I was told to use density and to flip the units to m^3/kg - but that's not density, no? Does it make sense to do it that way?
So, instead of 1300kg/m^3 it's 1m^3/1300kg ?
- A.J.Lv 71 month agoFavorite Answer
If you flip the units, you also flip the number in the same way.
The density of water is 1000 kg/m3 at 4 °C (39 °F).
That makes it 1m3/1000kg or written like 1/1000 m3/kg
If water flows at 55,000 kg of water per year, how many cm3 of water per second?

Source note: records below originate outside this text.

(** [clean_dataframe] needs the nine columns it names ([Credits],
    [Lecture], ..., [Course Code], [Course Name], [Type]) and rewrites only
    these: the frame it returns has the same columns and as many rows, and
    the cells of every other column are as they were. The columns that
    [read_excel] builds a course from ([course_code], [course_name],
    [credits], [semester], [prerequisites]) are among the others, so a
    blank cell there stays blank. *)
Theorem clean_dataframe_touches_nine (py_int : string -> result Z)
    (df df' : DataFrame) :
  ExcelProcessor.clean_dataframe py_int df = Ok df' ->
  columns df' = columns df
  /\ length (rows df') = length (rows df)
  /\ (forall col,
        col ∈ ExcelProcessor.numeric_columns ++ ExcelProcessor.string_columns ->
        col ∈ columns df)
  /\ forall n row row' col,
       col ∉ ExcelProcessor.numeric_columns ++ ExcelProcessor.string_columns ->
       rows df !! n = Some row ->
       rows df' !! n = Some row' ->
       ExcelProcessor.row_getitem (columns df) row' col
       = ExcelProcessor.row_getitem (columns df) row col.
Proof.
  unfold ExcelProcessor.clean_dataframe. intros H.
  apply bind_Ok in H as ([] & _ & H).
  apply bind_Ok in H as (df1 & H1 & H).
  apply bind_Ok in H as (df2 & H2 & H3).
  pose (P := fun j : nat =>
               forall col,
                 col ∈ ExcelProcessor.numeric_columns
                       ++ ExcelProcessor.string_columns ->
                 (columns df) !! j <> Some col).
  assert (Hmap : forall f col d1 d2,
             col ∈ ExcelProcessor.numeric_columns
                   ++ ExcelProcessor.string_columns ->
             columns d1 = columns df ->
             ExcelProcessor.map_column f col d1 = Ok d2 ->
             same_cells P d1 d2 /\ col ∈ columns d1).
  { intros f col d1 d2 Hcol Hcols. apply map_column_same_cells.
    intros j Hj Hi. apply column_index_lookup in Hi.
    rewrite Hcols in Hi. by apply (Hj col). }
  assert (Hnumeric : forall col, col ∈ ExcelProcessor.numeric_columns ->
             col ∈ ExcelProcessor.numeric_columns
                   ++ ExcelProcessor.string_columns)
    by (intros; apply elem_of_app; by left).
  assert (Hstring : forall col, col ∈ ExcelProcessor.string_columns ->
             col ∈ ExcelProcessor.numeric_columns
                   ++ ExcelProcessor.string_columns)
    by (intros; apply elem_of_app; by right).
  assert (same_cells P df df1
          /\ forall col, col ∈ ExcelProcessor.numeric_columns ->
                         col ∈ columns df) as [Hs1 Hcols1].
  { eapply for_columns_same_cells; [|reflexivity|exact H1].
    intros col d1 d2 Hcol Hd Hm.
    destruct (Hmap _ col d1 d2 (Hnumeric _ Hcol) Hd Hm) as [? Hin].
    by rewrite Hd in Hin. }
  assert (Hc1 : columns df1 = columns df) by (by destruct Hs1).
  assert (same_cells P df1 df2
          /\ forall col, col ∈ ExcelProcessor.numeric_columns ->
                         col ∈ columns df) as [Hs2 _].
  { eapply for_columns_same_cells; [|exact Hc1|exact H2].
    intros col d1 d2 Hcol Hd Hm.
    destruct (Hmap _ col d1 d2 (Hnumeric _ Hcol) Hd Hm) as [? Hin].
    by rewrite Hd in Hin. }
  assert (Hc2 : columns df2 = columns df) by (destruct Hs2; congruence).
  assert (same_cells P df2 df'
          /\ forall col, col ∈ ExcelProcessor.string_columns ->
                         col ∈ columns df) as [Hs3 Hcols3].
  { eapply for_columns_same_cells; [|exact Hc2|exact H3].
    intros col d1 d2 Hcol Hd Hm. cbn beta in Hm.
    apply bind_Ok in Hm as (da & Ha & Hm).
    apply bind_Ok in Hm as ([] & _ & Hb).
    destruct (Hmap _ col d1 da (Hstring _ Hcol) Hd Ha) as [Hsa Hin].
    rewrite Hd in Hin.
    assert (columns da = columns df) as Hda by (destruct Hsa; congruence).
    destruct (Hmap _ col da d2 (Hstring _ Hcol) Hda Hb) as [Hsb _].
    split; [by eapply same_cells_trans | done]. }
  assert (Hs : same_cells P df df').
  { eapply same_cells_trans; [exact Hs1|].
    eapply same_cells_trans; [exact Hs2 | exact Hs3]. }
  destruct Hs as [Hc Hrows].
  split; [done|]. split; [symmetry; by eapply Forall2_length|]. split.
  - intros col [Hcol|Hcol]%elem_of_app; auto.
  - intros n row row' col Hcol Hrow Hrow'.
    unfold ExcelProcessor.row_getitem.
    destruct (ExcelProcessor.column_index (columns df) col) as [j|] eqn:Hj;
      [|done].
    f_equal. f_equal.
    eapply Forall2_lookup_lr in Hrows; [|exact Hrow|exact Hrow'].
    apply Hrows. intros col' Hcol' Hl.
    apply column_index_lookup in Hj. congruence.
Qed.

Lemma clean_dataframe_touches_nine_witness :
  ExcelProcessor.clean_dataframe (fun _ => Raise TypeError)
    {| columns := sheet_columns; rows := [blank_credits_row] |}
  = Ok {| columns := sheet_columns; rows := [blank_credits_row_cleaned] |}
  /\ ExcelProcessor.row_getitem sheet_columns blank_credits_row_cleaned
       "credits"
     = ExcelProcessor.row_getitem sheet_columns blank_credits_row "credits".
Proof.
  split; [reflexivity|].
  destruct (clean_dataframe_touches_nine (fun _ => Raise TypeError)
              {| columns := sheet_columns; rows := [blank_credits_row] |}
              {| columns := sheet_columns;
                 rows := [blank_credits_row_cleaned] |} eq_refl)
    as (_ & _ & _ & H).
  apply (H 0); [by apply column_index_None | reflexivity | reflexivity].
Defined.

(** ** excel.py: what [read_excel] answers to the header of a sheet *)

Lemma for_columns_fixed (step : string -> DataFrame -> result DataFrame)
    (cols : list string) (df : DataFrame) :
  (forall col, col ∈ cols -> step col df = Ok df) ->
  ExcelProcessor.for_columns step cols df = Ok df.
Proof.
  induction cols as [|col cols IH]; intros Hstep; [reflexivity|].
  cbn [ExcelProcessor.for_columns]. rewrite Hstep by left.
  cbn. apply IH. intros c Hc. apply Hstep. by right.
Qed.

Lemma map_column_no_rows (f : atom -> result atom) (col : string)
    (header : list string) :
  col ∈ header ->
  ExcelProcessor.map_column f col {| columns := header; rows := [] |}
  = Ok {| columns := header; rows := [] |}.
Proof.
  intros Hcol. unfold ExcelProcessor.map_column. cbn [columns rows].
  destruct (ExcelProcessor.column_index header col) eqn:Hi; [reflexivity|].
  by apply column_index_None in Hi.
Qed.

Lemma str_accessor_no_rows (col : string) (header : list string) :
  col ∈ header ->
  ExcelProcessor.str_accessor col {| columns := header; rows := [] |} = Ok tt.
Proof.
  intros Hcol. unfold ExcelProcessor.str_accessor. cbn [columns rows].
  destruct (ExcelProcessor.column_index header col) eqn:Hi; [reflexivity|].
  by apply column_index_None in Hi.
Qed.

Lemma filter_none {A} (P : A -> Prop) `{!forall x, Decision (P x)}
    (l : list A) :
  Forall (fun x => ~ P x) l -> filter P l = [].
Proof.
  induction 1 as [|x l Hx _ IH]; [done|]. by rewrite filter_cons_False.
Qed.

(** [read_excel] looks at the header first. A sheet that lacks one of
    [course_code], [course_name], [credits], [semester], [prerequisites]
    is refused with the set of the missing ones; a sheet that has these but
    lacks one of [Credits], [Lecture], [Lab], [Practice], [Seminar],
    [Individual] is refused with the [KeyError] of the ones it lacks; and a
    sheet that has all fourteen columns and no data row reads as the empty
    mapping. *)
Theorem read_excel_header_outcomes (py_int : string -> result Z)
    (df : DataFrame) :
  let missing : gset string :=
    list_to_set ExcelProcessor.REQUIRED_COLUMNS ∖ list_to_set (columns df) in
  let absent :=
    filter (fun col => ExcelProcessor.column_index (columns df) col = None)
      ExcelProcessor.numeric_columns in
  (missing <> ∅ ->
   ExcelProcessor.read_excel py_int df
   = Raise (ValidationError
              (ErrorProcessingExcel
                 (ValidationError (MissingRequiredColumns missing)))))
  /\ (missing = ∅ -> absent <> [] ->
      ExcelProcessor.read_excel py_int df
      = Raise (ValidationError
                 (ErrorProcessingExcel (KeyError (text_list absent)))))
  /\ (missing = ∅ -> rows df = [] ->
      (forall col,
          col ∈ ExcelProcessor.numeric_columns ++ ExcelProcessor.string_columns ->
          col ∈ columns df) ->
      ExcelProcessor.read_excel py_int df = Ok []).
Proof.
  intros missing absent.
  unfold ExcelProcessor.read_excel, ExcelProcessor.validate_headers.
  fold missing. split; [|split].
  - intros Hm. by destruct (decide (missing = ∅)).
  - intros Hm Ha. destruct (decide (missing = ∅)); [|done].
    cbn [mbind result_bind]. unfold ExcelProcessor.clean_dataframe,
      ExcelProcessor.select_columns. fold absent.
    by rewrite bool_decide_eq_false_2.
  - intros Hm Hrows Hcols. destruct (decide (missing = ∅)); [|done].
    cbn [mbind result_bind]. destruct df as [header body].
    cbn [rows columns] in Hrows, Hcols. subst body.
    assert (ExcelProcessor.clean_dataframe py_int
              {| columns := header; rows := [] |}
            = Ok {| columns := header; rows := [] |}) as ->.
    { unfold ExcelProcessor.clean_dataframe, ExcelProcessor.select_columns.
      cbn [columns].
      assert (filter (fun col => ExcelProcessor.column_index header col = None)
                ExcelProcessor.numeric_columns = []) as ->.
      { apply filter_none, Forall_forall. intros col Hcol.
        rewrite column_index_None. intros Hn. apply Hn, Hcols.
        apply elem_of_app. by left. }
      rewrite bool_decide_eq_true_2 by done. cbn [mbind result_bind].
      rewrite for_columns_fixed
        by (intros col Hcol; apply map_column_no_rows, Hcols, elem_of_app;
            by left).
      cbn [mbind result_bind].
      rewrite for_columns_fixed
        by (intros col Hcol; apply map_column_no_rows, Hcols, elem_of_app;
            by left).
      cbn [mbind result_bind].
      apply for_columns_fixed. intros col Hcol.
      assert (col ∈ header) by (apply Hcols, elem_of_app; by right).
      rewrite map_column_no_rows by done. cbn [mbind result_bind].
      rewrite str_accessor_no_rows by done. cbn [mbind result_bind].
      by apply map_column_no_rows. }
    reflexivity.
Qed.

(55,000 kg/yr) x (1/1000 m3/kg) = 55 m3/yr is the first step to m^3/year
1 m^3 is 100x100x100 cm^3 = 1,000,000 cm^3
1 year approximates as 365.25 days or 8,765.76 hours or 525,945.6 minutes
or 31,556,736 seconds
(55 m^3/year) x 1,000,000 cm^3/m^3 x 1 year / 31,556,736 seconds
You multiply numbers and cross-out units
55,000,000 / 31,556,736 cm^3/second
1.743 cm^3/second for 55,000 kg/year water flow
Get familiar with using units.
Per your update, you understand the concept, and try a few examples converting units.
- 1 month ago
Since density=mass/volume, then volume=mass/density. So, volume = kg/(kg/m^3) the kg cancel each other and you're left with m^3 - a volume! Viola!
- MarkLv 71 month ago
You don't. Density, size, and mass are three completely different units. That's like asking "what is 32F in feet"?